# Roundtripping from LR Mobile to Photoshop Mix and Back?



## heavydoody (Nov 13, 2015)

I'm starting to see more and more people talking about roundtripping from LR Mobile to Photoshop Mix and back, and have it automatically sync back to your computer. I love this idea!

But, aren't you going to get a pretty lose resolution version of the file synced back to your computer since LR Mobile only has the Smart Preview DNG to work with?
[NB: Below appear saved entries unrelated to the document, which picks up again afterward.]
(* ===== verification/Pool.v ===== *)
(** * The request pool

    [src/request/pool.go] over the batch store of a primary and the pending store of a secondary, with the weighted
    semaphore of [src/vendor/golang.org/x/sync/semaphore] that bounds it. Operations are atomic: those that read the
    pool hold its read lock until they return, those that replace its stores hold the write lock, and the wait of Submit for a
    permit is placed before its step. NextRequests is the step at which Fetch returns; that it holds the read lock while Fetch
    waits is in the calls of [PoolThms]. Insert runs with fuel; [None] is that Submit or Restart does not return. *)
From stdpp Require Import gmap sets.
From Stdlib Require Import NArith ZArith Lia.
From S2P Require Import Prelude Types BatchStore PendingStore PendingThms.

(** ** The semaphore *)
Record Weighted := mkWeighted { sem_size : Z; sem_cur : Z }.
Definition to_int64 (n : N) : Z := if (n <? 9223372036854775808)%N then Z.of_N n else (Z.of_N n - 18446744073709551616)%Z.
Definition NewWeighted (n : Z) : Weighted := mkWeighted n 0.
(** Acquire with nobody waiting before; [None] is that the context was done first. *)
Definition Acquire (s : Weighted) (n : Z) : option Weighted := if (n <=? sem_size s - sem_cur s)%Z then Some (mkWeighted (sem_size s) (sem_cur s + n)) else None.
Definition Release (s : Weighted) (n : Z) : outcome Weighted :=
  if (n <? 0)%Z then Panic "semaphore: n < 0"
  else if (sem_cur s - n <? 0)%Z then Panic "semaphore: released more than held"
  else Ok (mkWeighted (sem_size s) (sem_cur s - n)).

(** ** The pool *)
Record PoolOptions := mkPoolOptions {
  po_MaxSize : N; po_BatchMaxSize : N; po_BatchMaxSizeBytes : N; po_RequestMaxBytes : N;
  po_FirstStrikeThreshold : Z; po_SecondStrikeThreshold : Z; po_AutoRemoveTimeout : Z }.

Record Pool := mkPool {
  rp_options : PoolOptions;
  rp_pending : option PendingStore;
  rp_batchStore : option BatchStore;
  rp_semaphore : Weighted;
  rp_closed : bool;
  rp_stopped : bool;
  rp_batchingEnabled : bool;
  rp_size : Z
}.

Definition with_stores (rp : Pool) (pending : option PendingStore) (store : option BatchStore) : Pool :=
  mkPool (rp_options rp) pending store (rp_semaphore rp) (rp_closed rp) (rp_stopped rp) (rp_batchingEnabled rp) (rp_size rp).
Definition with_permits (rp : Pool) (sem : Weighted) (size : Z) : Pool :=
  mkPool (rp_options rp) (rp_pending rp) (rp_batchStore rp) sem (rp_closed rp) (rp_stopped rp) (rp_batchingEnabled rp) size.
Definition with_mode (rp : Pool) (closed stopped batching : bool) : Pool :=
  mkPool (rp_options rp) (rp_pending rp) (rp_batchStore rp) (rp_semaphore rp) closed stopped batching (rp_size rp).

Definition second : Z := 1000000000.
Definition createPendingStore (o : PoolOptions) (now : Z) : PendingStore :=
  Pending_Init (Z.quot (po_AutoRemoveTimeout o) 4) (po_AutoRemoveTimeout o) (po_FirstStrikeThreshold o) (po_SecondStrikeThreshold o) second now.
Definition createBatchStore (o : PoolOptions) : BatchStore := NewBatchStore (po_BatchMaxSize o) (po_BatchMaxSizeBytes o).
Definition NewPool (o : PoolOptions) (now : Z) : Pool :=
  mkPool o (Some (createPendingStore o now)) (Some (createBatchStore o)) (NewWeighted (to_int64 (po_MaxSize o))) false false false 0.

Definition nil_dereference : string := "runtime error: invalid memory address or nil pointer dereference".

Section Pool.
Context {R : MapRange} (RequestID : bytes -> reqID).

(** A permit given back, when the rest went well. *)
Definition release_one (rp : Pool) (r : outcome unit) : Pool * outcome unit :=
  match Release (rp_semaphore rp) 1 with
  | Ok sem => (with_permits rp sem (rp_size rp), r)
  | Err e => (rp, Err e)
  | Panic m => (rp, Panic m)
  end.
(** The callback OnDelete, called a number of times. *)
Fixpoint on_delete (n : nat) (rp : Pool) : Pool * outcome unit :=
  match n with
  | 0 => (rp, Ok tt)
  | S n =>
      match Release (rp_semaphore rp) 1 with
      | Ok sem => on_delete n (with_permits rp sem (rp_size rp - 1))
      | Err e => (rp, Err e)
      | Panic m => (rp, Panic m)
      end
  end.

(** ** Submit *)
Definition submitToPendingStore (rp : Pool) (request : bytes) : Pool * outcome unit :=
  match rp_pending rp with
  | None => (rp, Panic nil_dereference)
  | Some ps =>
      let r := Pending_Submit RequestID ps request in
      let rp := with_stores rp (Some r.1) (rp_batchStore rp) in
      match r.2 with
      | Ok _ => (with_permits rp (rp_semaphore rp) (rp_size rp + 1), Ok tt)
      | Err e => release_one rp (Err e)
      | Panic m => (rp, Panic m)
      end
  end.

Definition submitToBatchStore (fuel : nat) (rp : Pool) (reqID : reqID) (request : bytes) : option (Pool * outcome unit) :=
  match rp_batchStore rp with
  | None => Some (rp, Panic nil_dereference)
  | Some bs =>
      match Insert fuel bs reqID request (u32 (N.of_nat (length request))) with
      | None => None
      | Some (bs, inserted) =>
          let rp := with_stores rp (rp_pending rp) (Some bs) in
          Some (if inserted then (with_permits rp (rp_semaphore rp) (rp_size rp + 1), Ok tt) else release_one rp (Err "already inserted"))
      end
  end.

Definition Pool_Submit (fuel : nat) (rp : Pool) (request : bytes) : option (Pool * outcome unit) :=
  if rp_closed rp || rp_stopped rp then Some (rp, Err "pool halted or closed, request rejected")
  else if (po_RequestMaxBytes (rp_options rp) <? u64 (N.of_nat (length request)))%N then Some (rp, Err "submitted request is bigger than request max bytes")
  else
    match Acquire (rp_semaphore rp) 1 with
    | None => Some (rp, Err "timed out enqueuing request to pool")
    | Some sem =>
        let rp := with_permits rp sem (rp_size rp) in
        if rp_batchingEnabled rp then submitToBatchStore fuel rp (RequestID request) request else Some (submitToPendingStore rp request)
    end.

(** ** Reading and removing *)
Definition NextRequests (rp : Pool) : Pool * outcome (list bytes * list reqID) :=
  if rp_closed rp || rp_stopped rp then (rp, Ok ([], []))
  else if negb (rp_batchingEnabled rp) then (rp, Ok ([], []))
  else
    match rp_batchStore rp with
    | None => (rp, Panic nil_dereference)
    | Some bs => let r := Fetch bs in (with_stores rp (rp_pending rp) (Some r.1), Ok (r.2.*2, r.2.*1))
    end.

Definition Pool_RemoveRequests (rp : Pool) (requestIDs : list reqID) : Pool * outcome unit :=
  if rp_closed rp then (rp, Ok tt)
  else if negb (rp_batchingEnabled rp) then
    match rp_pending rp with
    | None => (rp, Panic nil_dereference)
    | Some ps => let r := Pending_RemoveRequests ps requestIDs in on_delete r.2 (with_stores rp (Some r.1) (rp_batchStore rp))
    end
  else
    match rp_batchStore rp with
    | None => (rp, Panic nil_dereference)
    | Some bs => let r := RemoveAll bs requestIDs in on_delete r.2 (with_stores rp (rp_pending rp) (Some r.1))
    end.

Definition Pool_Contains (rp : Pool) (reqID : reqID) : outcome bool :=
  if rp_closed rp || rp_stopped rp then Ok false
  else if rp_batchingEnabled rp then Ok false
  else match rp_pending rp with None => Panic nil_dereference | Some ps => Ok (Pending_Contains ps reqID) end.

Definition RequestCount (rp : Pool) : Z := rp_size rp.

Definition Pool_Prune (rp : Pool) (valid : bytes -> bool) : Pool * outcome unit :=
  if rp_closed rp then (rp, Ok tt)
  else if rp_batchingEnabled rp then
    match rp_batchStore rp with
    | None => (rp, Panic nil_dereference)
    | Some bs => let r := Store_Prune bs valid in on_delete r.2 (with_stores rp (rp_pending rp) (Some r.1))
    end
  else
    match rp_pending rp with
    | None => (rp, Panic nil_dereference)
    | Some ps => let r := Pending_Prune ps valid in on_delete r.2 (with_stores rp (Some r.1) (rp_batchStore rp))
    end.

(** A tick of the goroutine of the pending store: the requests to send to the primary, and whether to complain about it. *)
Definition Pool_tick (rp : Pool) (now : Z) : Pool * (list (reqID * bytes) * bool) :=
  match rp_pending rp with
  | None => (rp, ([], false))
  | Some ps => let r := Pending_tick ps now in (with_stores rp (Some r.1.1) (rp_batchStore rp), (r.1.2, r.2))
  end.

(** ** Close, Halt and Restart *)
Definition Pool_Close (rp : Pool) : Pool :=
  mkPool (rp_options rp) None None (rp_semaphore rp) true (rp_stopped rp) (rp_batchingEnabled rp) 0.

Definition Pool_Halt (rp : Pool) : Pool * outcome unit :=
  let rp := with_mode rp (rp_closed rp) true (rp_batchingEnabled rp) in
  if negb (rp_batchingEnabled rp) then
    match rp_pending rp with
    | None => (rp, Panic nil_dereference)
    | Some ps => (with_stores rp (Some (Pending_Stop ps)) (rp_batchStore rp), Ok tt)
    end
  else (rp, Ok tt).

(** The loop of moveToPendingStore: an error is logged, a panic ends it. *)
Fixpoint resubmit_pending (rp : Pool) (requests : list bytes) : Pool * outcome unit :=
  match requests with
  | [] => (rp, Ok tt)
  | req :: rest => match submitToPendingStore rp req with (rp, Panic m) => (rp, Panic m) | (rp, _) => resubmit_pending rp rest end
  end.
Definition moveToPendingStore (rp : Pool) (now : Z) : Pool * outcome unit :=
  match rp_batchStore rp with
  | None => (rp, Panic nil_dereference)
  | Some bs =>
      let requests := (ForEach bs).*2 in
      let dropped := (rp_size rp - Z.of_nat (length requests))%Z in
      match (if (0 <? dropped)%Z then Release (rp_semaphore rp) dropped else Ok (rp_semaphore rp)) with
      | Ok sem =>
          let rp := with_stores (with_permits rp sem 0) (Some (createPendingStore (rp_options rp) now)) (rp_batchStore rp) in
          match resubmit_pending rp requests with
          | (rp, Ok _) => (with_stores rp (rp_pending rp) None, Ok tt)
          | r => r
          end
      | Err e => (rp, Err e)
      | Panic m => (rp, Panic m)
      end
  end.

(** The loop of moveToBatchStore, which ends at the first error. *)
Fixpoint resubmit_batch (fuel : nat) (rp : Pool) (requests : list bytes) : option (Pool * outcome unit) :=
  match requests with
  | [] => Some (rp, Ok tt)
  | req :: rest =>
      match submitToBatchStore fuel rp (RequestID req) req with
      | Some (rp, Ok _) => resubmit_batch fuel rp rest
      | r => r
      end
  end.
Definition moveToBatchStore (fuel : nat) (rp : Pool) : option (Pool * outcome unit) :=
  match rp_pending rp with
  | None => Some (rp, Panic nil_dereference)
  | Some ps =>
      let ps := Pending_Close ps in
      let requests := GetAllRequests ps in
      match resubmit_batch fuel (with_stores rp (Some ps) (Some (createBatchStore (rp_options rp)))) requests with
      | Some (rp, Ok _) => Some (with_permits (with_stores rp None (rp_batchStore rp)) (rp_semaphore rp) (Z.of_nat (length requests)), Ok tt)
      | Some (rp, Err _) => Some (rp, Ok tt)
      | r => r
      end
  end.

(** The deferred reset of the stopped flag. *)
Definition restarted (r : Pool * outcome unit) : Pool * outcome unit := (with_mode r.1 (rp_closed r.1) false (rp_batchingEnabled r.1), r.2).
Definition Pool_Restart (fuel : nat) (rp : Pool) (batching : bool) (now : Z) : option (Pool * outcome unit) :=
  if rp_closed rp then Some (restarted (rp, Ok tt)) else
  match Pool_Halt rp with
  | (rp, Ok _) =>
      let was := rp_batchingEnabled rp in
      if was && batching then Some (restarted (rp, Ok tt))
      else if negb was && negb batching then
        match rp_pending rp with
        | None => Some (restarted (rp, Panic nil_dereference))
        | Some ps => Some (restarted (with_stores rp (Some (ResetTimestamps ps)) (rp_batchStore rp), Ok tt))
        end
      else
        let rp := with_mode rp (rp_closed rp) (rp_stopped rp) batching in
        if was then Some (restarted (moveToPendingStore rp now)) else restarted <$> moveToBatchStore fuel rp
  | r => Some (restarted r)
  end.
End Pool.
Or does it somehow apply those edits to a version of the master back on your computer?


----------



## heavydoody (Nov 13, 2015)

Example:

https://www.youtube.com/watch?v=4FGKGFLyMpM

I notice it shows up as a PNG, and Exif data appears to be missing (or maybe it was never there).


----------



## Victoria Bampton (Nov 13, 2015)

heavydoody said:


> But, aren't you going to get a pretty lose resolution version of the file synced back to your computer since LR Mobile only has the Smart Preview DNG to work with?




Yes, you're spot on. At this point in time, the largest images available in LRM are 2560px along the long edge (there may be some exceptions for photos shot on the device itself.)


----------



## heavydoody (Nov 13, 2015)

I thought so. I just couldn't see any way it could work like it does when you keep it just in the LR family. Thanks!


----------